WHAT YOU ARE ASKED TO DO:
Retrieve all lines below that have the string "liquidityToSettle".

SUPPLIED INFORMATION:
Lemma settles_bind_lift {A B} option (c : Completion A) (k : A -> E B) :
  (forall a, c = Normal a -> settlesAtMostOnce option (k a)) ->
  settlesAtMostOnce option (liftE c ≫= k).
Proof.
  intros Hk st out st' H.
  apply bindE_inv in H as [(a & st1 & E & H) | (e & E & ->)]; unfold liftE in E.
  - injection E as E <-. exact (Hk a E st out st' H).
  - injection E as _ <-. left. reflexivity.
Qed.

(** The [try] block of [handleExpiredOption] hands at most one call to the
    wallet, carrying the liquidity figures of [settlementLiquidity]. *)
Lemma settleExpired_settles eenv option :
  settlesAtMostOnce option (settleExpired eenv option).
Proof.
  unfold settleExpired.
  apply settles_bind; [apply keepsE_submitted_createClientsForChain | intros _].
  apply settles_bind_lift; intros first _.
  apply settles_bind_lift; intros poolFee _.
  apply settles_bind; [keepsE_auto | intros _].
  apply settles_bind_lift; intros liquidityToSettle Hl.
  apply settles_bind_lift; intros swapData _.
  apply settles_bind_lift; intros swapperAddress _.
  apply settles_bind_lift; intros swapperAddresses _.
  apply settles_bind_lift; intros optionId _.
  apply settles_bind; [keepsE_auto | intros _].
  intros st out st' H. right.
  exists (SettleOptionParams.mk optionId swapperAddresses swapData liquidityToSettle).
  split; [|exact Hl].
  apply bindE_inv in H as [(hash & st1 & E & H) | (e & E & ->)];
    unfold submit in E; injection E as _ <-; [|reflexivity].
  apply (keepsE_eq submitted) in H; [exact H | keepsE_auto].
Qed.

Lemma handleExpiredOption_settles eenv option :
  settlesAtMostOnce option (handleExpiredOption eenv option).
Proof.
  unfold handleExpiredOption.
  apply settles_bind; [keepsE_auto | intros _].
  intros st out st' H. unfold tryCatchE in H.
  destruct (settleExpired eenv option st) as [[a|e] st1] eqn:E.
  - injection H as <- <-. exact (settleExpired_settles eenv option _ _ _ E).
  - assert (Hk : submitted st' = submitted st1).
    { assert (K : keepsE submitted
                    (_ ← elog LError ("Error handlin expired options "
                                        +:+ Option.tokenId option +:+ ":");
                     elog LError "Failed option details:")) by keepsE_auto.
      specialize (K st1). now rewrite H in K. }
    rewrite Hk. exact (settleExpired_settles eenv option _ _ _ E).
Qed.

Lemma handleExpiredOption_total eenv option st :
  exists st', handleExpiredOption eenv option st = (Normal tt, st').
Proof.
  unfold handleExpiredOption. rewrite bindE_eq.
  unfold elog at 1, onCalculator, log. cbn [fst snd]. unfold tryCatchE.
  destruct (settleExpired eenv option _) as [[[]|e] st1]; [eauto|].
  rewrite bindE_eq. unfold elog, onCalculator, log. cbn [fst snd]. eauto.
Qed.

(** What [Array.prototype.map] returns when no callback throws. *)
Lemma mapC_normal {A B} (f : A -> Completion B) (l : list A) ys :
  mapC f l = Normal ys ->
  length ys = length l
  /\ forall j x, l !! j = Some x -> exists y, ys !! j = Some y /\ f x = Normal y.
Proof.
  revert ys. induction l as [|x l IH]; intros ys; cbn [mapC].
  - intros H. injection H as <-. split; [reflexivity|]. intros j x Hj. discriminate Hj.
  - destruct (f x) as [y|e] eqn:E; cbn [mbind Completion_bind cbind]; [|discriminate].
    destruct (mapC f l) as [ys'|e]; cbn [mbind Completion_bind cbind]; [|discriminate].
    intros H. injection H as <-. destruct (IH ys' eq_refl) as [Hlen Hall].
    split; [cbn; now rewrite Hlen|].
    intros [|j] x' Hj; [injection Hj as <-; eauto | exact (Hall j x' Hj)].
Qed.

Lemma settlementLiquidity_normal internalOption liquidity :
  settlementLiquidity internalOption = Normal liquidity ->
  exists atOpen exercised settled,
    JS.BigInt (InternalOption.liquidityAtOpen internalOption) = Normal atOpen
    /\ JS.BigInt (InternalOption.liquidityExercised internalOption) = Normal exercised
    /\ JS.BigInt (InternalOption.liquiditySettled internalOption) = Normal settled
    /\ liquidity = atOpen - exercised - settled.
Proof.
  unfold settlementLiquidity.
  destruct (JS.BigInt (InternalOption.liquidityAtOpen internalOption)) as [a|e];
    cbn [mbind Completion_bind cbind]; [|discriminate].
  destruct (JS.BigInt (InternalOption.liquidityExercised internalOption)) as [b|e];
    cbn [mbind Completion_bind cbind]; [|discriminate].
  destruct (JS.BigInt (InternalOption.liquiditySettled internalOption)) as [c|e];
    cbn [mbind Completion_bind cbind]; [|discriminate].
  intros H. injection H as <-. eauto 10.
Qed.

TASK RESULT:
  apply settles_bind_lift; intros liquidityToSettle Hl.
  exists (SettleOptionParams.mk optionId swapperAddresses swapData liquidityToSettle).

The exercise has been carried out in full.